About this exercise
From the entries below, extract every line that includes the word "Htrue".

[[ Input material open ]]

Lemma rows_decreasing (c : Curve) (xs : list Q) :
  ccoords c !! "dn" = Some xs -> length xs = length (cvalues c) ->
  strictly_decreasing xs ->
  rows (swap_dims c "dn") = zip (reverse xs) (reverse (cvalues c)).
Proof.
  intros H Hlen Hdec. rewrite (rows_dn_coordinate c xs H).
  rewrite <- (reverse_involutive (zip xs (cvalues c))).
  rewrite <- zip_reverse by exact Hlen.
  apply sortby_reverse.
  rewrite fst_zip by (rewrite !length_reverse; lia).
  apply strictly_decreasing_reverse. exact Hdec.
Qed.

(** ** Linear interpolation at a breakpoint *)






(** ** The lookup path *)












Section Lookup.

Variable latlon2linecolumn :
  list (list float) -> list (list float) -> string ->
  result (list (list float) * list (list float)).

Variable interp_grid :
  string -> list Q -> list Q -> list (list float) ->
  list (list float) -> list (list float) -> result (list (list float)).

(** Without a grid in effect the argument [interp_method] is not used. *)
Lemma extract_native (self : FY4B_AGRI_L1) (channel_name calibration : string)
    (g : option (list Q)) (m : string) :
  truthy g = false -> truthy (geo_desc self) = false ->
  extract latlon2linecolumn interp_grid self channel_name calibration g m =
  (self, dn_values ← native_dn self channel_name;
         calibrate self channel_name calibration dn_values).
Proof.
  intros Hg Hc. unfold extract.
  assert (E : match g with
              | Some gd =>
                  if truthy g && geo_ne gd (geo_desc self)
                  then set_geo_desc latlon2linecolumn self g else (self, Ok tt)
              | None => (self, Ok tt)
              end = (self, Ok tt)).
  { destruct g as [gd|]; [|reflexivity]. rewrite Hg. reflexivity. }
  rewrite E, Hc. destruct (native_dn self channel_name); reflexivity.
Qed.


End Lookup.


(** ** The cached grid *)

Lemma list_ne_false (a b : list Q) :
  list_ne a b = false -> Forall canonical a -> Forall canonical b -> a = b.
Proof.
  revert b. induction a as [|x a IH]; intros [|y b] Hne Ha Hb;
    try discriminate; [reflexivity|].
  cbn in Hne. apply orb_false_iff in Hne as [Hxy Hab].
  apply negb_false_iff, Qeq_bool_iff, Qred_complete in Hxy.
  apply Forall_cons in Ha as [Hx Ha]. apply Forall_cons in Hb as [Hy Hb].
  unfold canonical in Hx, Hy. rewrite Hx, Hy in Hxy. subst y.
  f_equal. apply IH; assumption.
Qed.

(** The example of C5: the same file, the same arguments and no grid
    supplied, once with no grid cached and once with the grid of the
    constructor cached.  The first call returns the native 2 x 3 grid, the
    second a grid resampled to 3 x 5. *)
Lemma extract_depends_on_cache :
  exists out1 out2,
    Demo.gridded_reader =
      set_cache Demo.reader (line Demo.gridded_reader) (column Demo.gridded_reader)
        (Some Demo.grid) /\
    (extract Demo.project Demo.sample Demo.reader "Channel02" "reflectance"
       None default_interp_method).2 = Ok out1 /\
    (extract Demo.project Demo.sample Demo.gridded_reader "Channel02" "reflectance"
       None default_interp_method).2 = Ok out2 /\
    dims out1 = ["line"; "column"] /\ dims out2 = ["lat"; "lon"] /\
    length (values out1) = 2%nat /\ length (values out2) = 3%nat /\
    out1 <> out2.
Proof.
  eexists. eexists.
  split; [vm_compute; reflexivity|].
  split; [vm_compute; reflexivity|].
  split; [vm_compute; reflexivity|].
  split; [reflexivity|]. split; [reflexivity|].
  split; [reflexivity|]. split; [reflexivity|].
  intros E. apply (f_equal dims) in E. discriminate.
Qed.

Section Cache.

Variable latlon2linecolumn :
  list (list float) -> list (list float) -> string ->
  result (list (list float) * list (list float)).

Variable interp_grid :
  string -> list Q -> list Q -> list (list float) ->
  list (list float) -> list (list float) -> result (list (list float)).

Lemma set_geo_desc_set_cache (self : FY4B_AGRI_L1) (l c : option DataArray)
    (g' g : option (list Q)) :
  (set_geo_desc latlon2linecolumn (set_cache self l c g') g).2
    = (set_geo_desc latlon2linecolumn self g).2 /\
  ((set_geo_desc latlon2linecolumn self g).2 = Ok tt ->
   (set_geo_desc latlon2linecolumn (set_cache self l c g') g).1
     = (set_geo_desc latlon2linecolumn self g).1).
Proof.
  unfold set_geo_desc. cbn [resolution set_cache].
  repeat case_match; cbn; split; try reflexivity; try discriminate.
Qed.

Lemma set_geo_desc_Ok_geo (self self' : FY4B_AGRI_L1) (gd : list Q) :
  set_geo_desc latlon2linecolumn self (Some gd) = (self', Ok tt) ->
  geo_desc self' = Some gd.
Proof.
  unfold set_geo_desc.
  repeat case_match; intros Heq; try discriminate; injection Heq as <-; reflexivity.
Qed.

(** With a grid in effect from the cache alone. *)
Lemma extract_cached (self : FY4B_AGRI_L1) (channel_name calibration : string)
    (g : option (list Q)) (m : string) :
  truthy g = false -> truthy (geo_desc self) = true ->
  extract latlon2linecolumn interp_grid self channel_name calibration g m =
  (self, dn_values ← native_dn self channel_name;
         dn_values ← resample interp_grid self m dn_values;
         calibrate self channel_name calibration dn_values).
Proof.
  intros Hg Hc. unfold extract.
  assert (E : match g with
              | Some gd =>
                  if truthy g && geo_ne gd (geo_desc self)
                  then set_geo_desc latlon2linecolumn self g else (self, Ok tt)
              | None => (self, Ok tt)
              end = (self, Ok tt)).
  { destruct g as [gd|]; [|reflexivity]. rewrite Hg. reflexivity. }
  rewrite E, Hc. reflexivity.
Qed.

(** With a grid supplied: the outcome is that of a reader with an empty
    cache. *)
Lemma extract_supplied (self : FY4B_AGRI_L1) (channel_name calibration : string)
    (gd : list Q) (m : string) :
  cache_consistent latlon2linecolumn self ->
  (forall gd', geo_desc self = Some gd' -> Forall canonical gd') ->
  Forall canonical gd ->
  truthy (Some gd) = true ->
  (extract latlon2linecolumn interp_grid self channel_name calibration (Some gd) m).2 =
  match set_geo_desc latlon2linecolumn (set_cache self None None None) (Some gd) with
  | (_, Raise e) => Raise e
  | (fresh, Ok _) =>
      dn_values ← native_dn fresh channel_name;
      dn_values ← resample interp_grid fresh m dn_values;
      calibrate fresh channel_name calibration dn_values
  end.
Proof.
  intros Hcons Hcan Hgd Htrue.
  destruct (set_geo_desc_set_cache self None None None (Some gd)) as [H2 H1].
  destruct (set_geo_desc latlon2linecolumn (set_cache self None None None) (Some gd))
    as [fresh rf] eqn:Ef.
  cbn [fst snd] in H1, H2.
  unfold extract. rewrite Htrue. cbn [andb].
  destruct (geo_ne gd (geo_desc self)) eqn:Ene.
  - destruct (set_geo_desc latlon2linecolumn self (Some gd)) as [s rs] eqn:Es.
    cbn [fst snd] in H1, H2. subst rf.
    destruct rs as [[]|e]; [|reflexivity].
    rewrite (H1 eq_refl). cbn [snd].
    rewrite (set_geo_desc_Ok_geo _ _ _ Es), Htrue. reflexivity.
  - unfold geo_ne in Ene. destruct (geo_desc self) as [gd'|] eqn:Eg; [|discriminate].
    apply list_ne_false in Ene; [|exact Hgd|apply Hcan; reflexivity]. subst gd'.
    rewrite (Hcons gd Eg) in H1, H2. cbn [fst snd] in H1, H2. subst rf.
    rewrite (H1 eq_refl). cbn [snd]. rewrite ?Eg, Htrue. reflexivity.
Qed.

(** C5, amended: [extract] resamples exactly when a grid is in effect, the
    grid supplied with the call or else the grid cached by the constructor
    or an earlier call.  With none in effect the native grid goes to
    [calibrate] as it is; with a cached grid only, the call resamples at
    the cached arrays; with a supplied grid the outcome is the one a reader
    with an empty cache gives, whatever was cached before. *)
Theorem extract_grid_in_effect (self : FY4B_AGRI_L1)
    (channel_name calibration : string) (g : option (list Q)) (m : string) :
  cache_consistent latlon2linecolumn self ->
  (forall gd, geo_desc self = Some gd -> Forall canonical gd) ->
  (forall gd, g = Some gd -> Forall canonical gd) ->
  (truthy g = false -> truthy (geo_desc self) = false ->
   extract latlon2linecolumn interp_grid self channel_name calibration g m =
   (self, dn_values ← native_dn self channel_name;
          calibrate self channel_name calibration dn_values)) /\
  (truthy g = false -> truthy (geo_desc self) = true ->
   extract latlon2linecolumn interp_grid self channel_name calibration g m =
   (self, dn_values ← native_dn self channel_name;
          dn_values ← resample interp_grid self m dn_values;
          calibrate self channel_name calibration dn_values)) /\
  (truthy g = true ->
   (extract latlon2linecolumn interp_grid self channel_name calibration g m).2 =
   match set_geo_desc latlon2linecolumn (set_cache self None None None) g with
   | (_, Raise e) => Raise e
   | (fresh, Ok _) =>
       dn_values ← native_dn fresh channel_name;
       dn_values ← resample interp_grid fresh m dn_values;
       calibrate fresh channel_name calibration dn_values
   end).
Proof.
  intros Hcons Hcan Hg. split; [|split].
  - apply extract_native.
  - apply extract_cached.
  - intros Htrue. destruct g as [gd|]; [|discriminate].
    apply extract_supplied; auto.
Qed.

[[ Input material closed ]]

Solution for this exercise
  intros Hcons Hcan Hgd Htrue.
  unfold extract. rewrite Htrue. cbn [andb].
    rewrite (set_geo_desc_Ok_geo _ _ _ Es), Htrue. reflexivity.
    rewrite (H1 eq_refl). cbn [snd]. rewrite ?Eg, Htrue. reflexivity.
  - intros Htrue. destruct g as [gd|]; [|discriminate].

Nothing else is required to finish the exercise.